The two women grinned at each other.
“OK. Fair point. But why do they need to travel at all?”
“Pardon? I thought that's what your trains and motorways were for.”
“Of course they'll need to travel sometimes, but so many things we used to have to do face to face we can now do over the internet. You can do so much with your little tablet: video calls so you can talk face to face with someone on the other side of the world; emails which let you send letters, pictures and goodness knows what else instantly; shopping online and getting it delivered the next day; looking up answers to virtually any question you could ask. By the time they're old enough to apparate on their own, Lucy and little Molly will be wedded to their phones like all their generation are. I don't want to end up as their favourite granny just because I'm the only one they can contact easily.”
She smiled reassuringly at Molly. Molly nodded solemnly. She could hear the truth in what she was being told, however uncomfortable it was.
“The world is changing so fast,” Dulcie continued. “When I was a girl, we didn't even have a telephone. Unusual perhaps, even then, but certainly not unheard of. I didn't know what a computer was. By the time Audrey and Esmée came along, we had a single phone in the hall. What we'd now call a landline. No such thing as mobiles, texts or even an answerphone. Their school had one computer which lived in a special room, but it wasn't connected to anything other than a printer. We still did most things by post or in person. Now, everyone has a computer, probably several. At school, they're no longer a prized possession that the children get to go on if they're lucky, but just an everyday tool. Your little tablet has a million times the capability of those early personal computers. A million! It can connect to the internet almost wherever you are. I can do my banking in my pyjamas at 3am if I want to – I can't remember the last time I went into a bank. Half the things that used to be science fiction are day to day reality and there's other innovations we'd never even dreamt of when I was small.”
“What's science fiction?” asked Molly.
“Sort of fairy stories set in the future. That pace of change isn't going to decrease and the way we live our lives is altering beyond recognition as a result. The mainstream world will soon be as alien and terrifying to you as the magical one used to be to us.

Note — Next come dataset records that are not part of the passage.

(** X10.  On a [tensor.generate] that passes [GenerateOp::verify],
    [reifyResultShapes] succeeds with one non-null value per dimension and
    keeps every operation of the IR: for a static dimension the value is
    the result of a newly created index constant holding the extent, for
    a dynamic dimension it is the extent operand of that dimension, the
    operands being taken in order. *)
Theorem GenerateOp_reifyResultShapes_verified (ir : IR) (op : GenerateOp.t) :
  GenerateOp_verify op = success ->
  exists values,
    GenerateOp_reifyResultShapes ir op
    = ((GenerateOp_reifyResultShapes ir op).1.1, success, [values])
    /\ length values = length (getShape (GenerateOp.getType op))
    /\ (forall h x, ir !! h = Some x ->
                    (GenerateOp_reifyResultShapes ir op).1.1 !! h = Some x)
    /\ forall i d,
         getShape (GenerateOp.getType op) !! i = Some d ->
         exists v,
           values !! i = Some (Some v)
           /\ (isDynamic d = true ->
               GenerateOp.getOperands op
                 !! getNumDynamicDims (take i (getShape (GenerateOp.getType op)))
               = Some v)
           /\ (isDynamic d = false ->
               exists handle,
                 v = getResult handle (ScalarTy Index)
                 /\ ir !! handle = None
                 /\ (GenerateOp_reifyResultShapes ir op).1.1 !! handle
                    = Some (ConstantIndexOp d)).
Proof.
  unfold GenerateOp_verify. intros Hverify.
  destruct (Nat.eqb_spec
              (length (GenerateOp.getOperands op))
              (getNumDynamicDims (getShape (GenerateOp.getType op))))
    as [Hnum |]; [clear Hverify | discriminate].
  unfold GenerateOp_reifyResultShapes.
  destruct (GenerateOp_reifyDims ir op 0 (getShape (GenerateOp.getType op)) 0)
    as [ir' values] eqn:Hrun.
  cbn [fst snd]. exists values.
  destruct (GenerateOp_reifyDims_creates op _ ir 0 0 ir' values Hrun)
    as (Hlen & Hkeep & Hdims).
  split_and!; [reflexivity | exact Hlen | exact Hkeep |].
  intros i d Hi. specialize (Hdims i d Hi).
  destruct (isDynamic d) eqn:Hd.
  - cbn [Nat.add] in Hdims.
    pose proof (getNumDynamicDims_take_lt _ i d Hi Hd) as Hlt.
    rewrite <- Hnum in Hlt.
    destruct (lookup_lt_is_Some_2 (GenerateOp.getOperands op) _ Hlt) as [v Hv].
    exists v. rewrite Hdims, Hv.
    split_and!; [reflexivity | reflexivity | discriminate].
  - destruct Hdims as (handle & Hv & Hold & Hnew).
    exists (getResult handle (ScalarTy Index)).
    split_and!; [exact Hv | discriminate |].
    intros _. exists handle. split_and!; [reflexivity | exact Hold | exact Hnew].
Qed.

You'll be left behind.”
“How will our world ever adjust?” cried Molly. “Yes, some of us will, but as a society, we hate change.”
“Well, you've done it before,” replied Dulcie reassuringly. “Look at all the Victorian technology that's been adapted: steam trains and lifts and goodness knows what else. It's just the rest of the world has moved on a bit since then! And I hate to say it, but it's going to take a couple of mad meddlers like our husbands to combine the best of both worlds.”
Dinner was a convivial affair and they had a pleasant evening chatting about their children and sharing anecdotes and gossip. The gulf between the two worlds was not mentioned again and the trip itself only came back into conversation right at the end.
“Did you find out how long it would take to get to Meadowcroft on public transport?” asked Molly.
“About fifty percent longer than by car,” replied Arthur.
“The thing is, added Toby, “I don't think it really matters how long it takes you. The journey is as an important part of this holiday as the destination. Just enjoy the ride, as they say.”
It was late when they finally got back to the Burrow. As they drank their cocoa, Arthur rabbited happily away about all they'd seen and done that day, but Molly scarcely heard a word, much less responded. She had a lot to think about.
Butty is a northern English word for sandwich. Historically, the word apparently also meant friend or workmate. I don't know if the two uses are related! Buttyriffic is typical of the punning names used for sandwich shops and other retail outlets in the UK.